* [Available data]:
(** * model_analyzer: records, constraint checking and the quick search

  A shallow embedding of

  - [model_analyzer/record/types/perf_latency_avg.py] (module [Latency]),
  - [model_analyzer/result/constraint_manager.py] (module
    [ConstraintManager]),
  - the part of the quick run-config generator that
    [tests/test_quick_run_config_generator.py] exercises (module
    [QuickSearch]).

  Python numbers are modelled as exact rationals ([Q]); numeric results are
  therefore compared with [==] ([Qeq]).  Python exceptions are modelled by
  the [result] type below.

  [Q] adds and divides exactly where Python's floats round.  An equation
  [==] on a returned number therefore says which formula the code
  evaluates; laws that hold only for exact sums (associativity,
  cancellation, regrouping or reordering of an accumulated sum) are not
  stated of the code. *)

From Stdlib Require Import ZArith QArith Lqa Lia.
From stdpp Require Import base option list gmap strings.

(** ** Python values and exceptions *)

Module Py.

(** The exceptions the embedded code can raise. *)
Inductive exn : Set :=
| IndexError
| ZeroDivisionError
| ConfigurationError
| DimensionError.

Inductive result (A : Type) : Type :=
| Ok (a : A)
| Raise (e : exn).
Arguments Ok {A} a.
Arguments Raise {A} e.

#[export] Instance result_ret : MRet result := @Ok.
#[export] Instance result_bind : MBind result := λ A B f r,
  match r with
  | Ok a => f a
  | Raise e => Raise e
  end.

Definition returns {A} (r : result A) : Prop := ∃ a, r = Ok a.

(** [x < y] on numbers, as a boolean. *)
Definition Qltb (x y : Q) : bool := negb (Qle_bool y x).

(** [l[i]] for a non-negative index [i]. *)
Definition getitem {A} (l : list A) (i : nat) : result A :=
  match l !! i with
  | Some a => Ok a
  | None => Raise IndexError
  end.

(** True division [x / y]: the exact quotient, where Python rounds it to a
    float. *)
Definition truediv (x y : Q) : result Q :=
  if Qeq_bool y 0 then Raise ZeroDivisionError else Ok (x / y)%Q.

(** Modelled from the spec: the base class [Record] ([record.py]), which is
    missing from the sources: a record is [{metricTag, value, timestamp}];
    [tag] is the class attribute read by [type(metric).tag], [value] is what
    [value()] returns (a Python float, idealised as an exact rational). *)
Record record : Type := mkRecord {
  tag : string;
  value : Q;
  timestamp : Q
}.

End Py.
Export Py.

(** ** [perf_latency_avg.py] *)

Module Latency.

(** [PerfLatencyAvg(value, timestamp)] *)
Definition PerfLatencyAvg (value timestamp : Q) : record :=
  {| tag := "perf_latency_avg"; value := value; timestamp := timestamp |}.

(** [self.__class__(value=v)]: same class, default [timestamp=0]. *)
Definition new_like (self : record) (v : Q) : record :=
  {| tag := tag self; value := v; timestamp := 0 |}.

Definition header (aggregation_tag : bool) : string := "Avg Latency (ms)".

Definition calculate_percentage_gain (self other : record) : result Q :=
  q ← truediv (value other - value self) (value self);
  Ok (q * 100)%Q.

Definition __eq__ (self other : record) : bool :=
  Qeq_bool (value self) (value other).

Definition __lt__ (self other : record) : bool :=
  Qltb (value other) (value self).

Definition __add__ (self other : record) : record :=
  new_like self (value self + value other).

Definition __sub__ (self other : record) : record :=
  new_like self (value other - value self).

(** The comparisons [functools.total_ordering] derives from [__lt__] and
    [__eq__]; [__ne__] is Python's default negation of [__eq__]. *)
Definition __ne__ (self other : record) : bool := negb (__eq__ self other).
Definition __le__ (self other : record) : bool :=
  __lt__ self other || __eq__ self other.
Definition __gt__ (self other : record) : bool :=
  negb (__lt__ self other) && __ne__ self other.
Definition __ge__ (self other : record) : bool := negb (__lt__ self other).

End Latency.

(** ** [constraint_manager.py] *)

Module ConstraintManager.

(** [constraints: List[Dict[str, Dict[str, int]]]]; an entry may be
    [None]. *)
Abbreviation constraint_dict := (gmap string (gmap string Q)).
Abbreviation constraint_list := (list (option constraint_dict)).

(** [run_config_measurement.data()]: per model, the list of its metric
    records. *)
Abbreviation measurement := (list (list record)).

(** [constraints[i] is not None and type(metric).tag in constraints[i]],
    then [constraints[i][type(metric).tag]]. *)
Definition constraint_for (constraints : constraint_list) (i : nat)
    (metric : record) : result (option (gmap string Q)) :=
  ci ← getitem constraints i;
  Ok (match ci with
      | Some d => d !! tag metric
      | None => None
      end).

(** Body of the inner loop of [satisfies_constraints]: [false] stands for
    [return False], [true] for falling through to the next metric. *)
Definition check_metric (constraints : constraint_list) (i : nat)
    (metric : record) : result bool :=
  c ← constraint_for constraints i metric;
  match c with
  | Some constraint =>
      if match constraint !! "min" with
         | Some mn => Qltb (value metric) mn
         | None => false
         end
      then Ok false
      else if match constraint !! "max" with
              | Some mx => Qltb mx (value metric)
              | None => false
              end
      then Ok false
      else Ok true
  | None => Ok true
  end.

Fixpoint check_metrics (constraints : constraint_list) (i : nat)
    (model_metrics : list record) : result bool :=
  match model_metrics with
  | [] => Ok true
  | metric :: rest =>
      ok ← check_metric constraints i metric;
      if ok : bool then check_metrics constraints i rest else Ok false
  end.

* [Your instructions]:
Reproduce the whole listing above exactly.

* [Output of the task]:
(** * model_analyzer: records, constraint checking and the quick search

  A shallow embedding of

  - [model_analyzer/record/types/perf_latency_avg.py] (module [Latency]),
  - [model_analyzer/result/constraint_manager.py] (module
    [ConstraintManager]),
  - the part of the quick run-config generator that
    [tests/test_quick_run_config_generator.py] exercises (module
    [QuickSearch]).

  Python numbers are modelled as exact rationals ([Q]); numeric results are
  therefore compared with [==] ([Qeq]).  Python exceptions are modelled by
  the [result] type below.

  [Q] adds and divides exactly where Python's floats round.  An equation
  [==] on a returned number therefore says which formula the code
  evaluates; laws that hold only for exact sums (associativity,
  cancellation, regrouping or reordering of an accumulated sum) are not
  stated of the code. *)

From Stdlib Require Import ZArith QArith Lqa Lia.
From stdpp Require Import base option list gmap strings.

(** ** Python values and exceptions *)

Module Py.

(** The exceptions the embedded code can raise. *)
Inductive exn : Set :=
| IndexError
| ZeroDivisionError
| ConfigurationError
| DimensionError.

Inductive result (A : Type) : Type :=
| Ok (a : A)
| Raise (e : exn).
Arguments Ok {A} a.
Arguments Raise {A} e.

#[export] Instance result_ret : MRet result := @Ok.
#[export] Instance result_bind : MBind result := λ A B f r,
  match r with
  | Ok a => f a
  | Raise e => Raise e
  end.

Definition returns {A} (r : result A) : Prop := ∃ a, r = Ok a.

(** [x < y] on numbers, as a boolean. *)
Definition Qltb (x y : Q) : bool := negb (Qle_bool y x).

(** [l[i]] for a non-negative index [i]. *)
Definition getitem {A} (l : list A) (i : nat) : result A :=
  match l !! i with
  | Some a => Ok a
  | None => Raise IndexError
  end.

(** True division [x / y]: the exact quotient, where Python rounds it to a
    float. *)
Definition truediv (x y : Q) : result Q :=
  if Qeq_bool y 0 then Raise ZeroDivisionError else Ok (x / y)%Q.

(** Modelled from the spec: the base class [Record] ([record.py]), which is
    missing from the sources: a record is [{metricTag, value, timestamp}];
    [tag] is the class attribute read by [type(metric).tag], [value] is what
    [value()] returns (a Python float, idealised as an exact rational). *)
Record record : Type := mkRecord {
  tag : string;
  value : Q;
  timestamp : Q
}.

End Py.
Export Py.

(** ** [perf_latency_avg.py] *)

Module Latency.

(** [PerfLatencyAvg(value, timestamp)] *)
Definition PerfLatencyAvg (value timestamp : Q) : record :=
  {| tag := "perf_latency_avg"; value := value; timestamp := timestamp |}.

(** [self.__class__(value=v)]: same class, default [timestamp=0]. *)
Definition new_like (self : record) (v : Q) : record :=
  {| tag := tag self; value := v; timestamp := 0 |}.

Definition header (aggregation_tag : bool) : string := "Avg Latency (ms)".

Definition calculate_percentage_gain (self other : record) : result Q :=
  q ← truediv (value other - value self) (value self);
  Ok (q * 100)%Q.

Definition __eq__ (self other : record) : bool :=
  Qeq_bool (value self) (value other).

Definition __lt__ (self other : record) : bool :=
  Qltb (value other) (value self).

Definition __add__ (self other : record) : record :=
  new_like self (value self + value other).

Definition __sub__ (self other : record) : record :=
  new_like self (value other - value self).

(** The comparisons [functools.total_ordering] derives from [__lt__] and
    [__eq__]; [__ne__] is Python's default negation of [__eq__]. *)
Definition __ne__ (self other : record) : bool := negb (__eq__ self other).
Definition __le__ (self other : record) : bool :=
  __lt__ self other || __eq__ self other.
Definition __gt__ (self other : record) : bool :=
  negb (__lt__ self other) && __ne__ self other.
Definition __ge__ (self other : record) : bool := negb (__lt__ self other).

End Latency.

(** ** [constraint_manager.py] *)

Module ConstraintManager.

(** [constraints: List[Dict[str, Dict[str, int]]]]; an entry may be
    [None]. *)
Abbreviation constraint_dict := (gmap string (gmap string Q)).
Abbreviation constraint_list := (list (option constraint_dict)).

(** [run_config_measurement.data()]: per model, the list of its metric
    records. *)
Abbreviation measurement := (list (list record)).

(** [constraints[i] is not None and type(metric).tag in constraints[i]],
    then [constraints[i][type(metric).tag]]. *)
Definition constraint_for (constraints : constraint_list) (i : nat)
    (metric : record) : result (option (gmap string Q)) :=
  ci ← getitem constraints i;
  Ok (match ci with
      | Some d => d !! tag metric
      | None => None
      end).

(** Body of the inner loop of [satisfies_constraints]: [false] stands for
    [return False], [true] for falling through to the next metric. *)
Definition check_metric (constraints : constraint_list) (i : nat)
    (metric : record) : result bool :=
  c ← constraint_for constraints i metric;
  match c with
  | Some constraint =>
      if match constraint !! "min" with
         | Some mn => Qltb (value metric) mn
         | None => false
         end
      then Ok false
      else if match constraint !! "max" with
              | Some mx => Qltb mx (value metric)
              | None => false
              end
      then Ok false
      else Ok true
  | None => Ok true
  end.

Fixpoint check_metrics (constraints : constraint_list) (i : nat)
    (model_metrics : list record) : result bool :=
  match model_metrics with
  | [] => Ok true
  | metric :: rest =>
      ok ← check_metric constraints i metric;
      if ok : bool then check_metrics constraints i rest else Ok false
  end.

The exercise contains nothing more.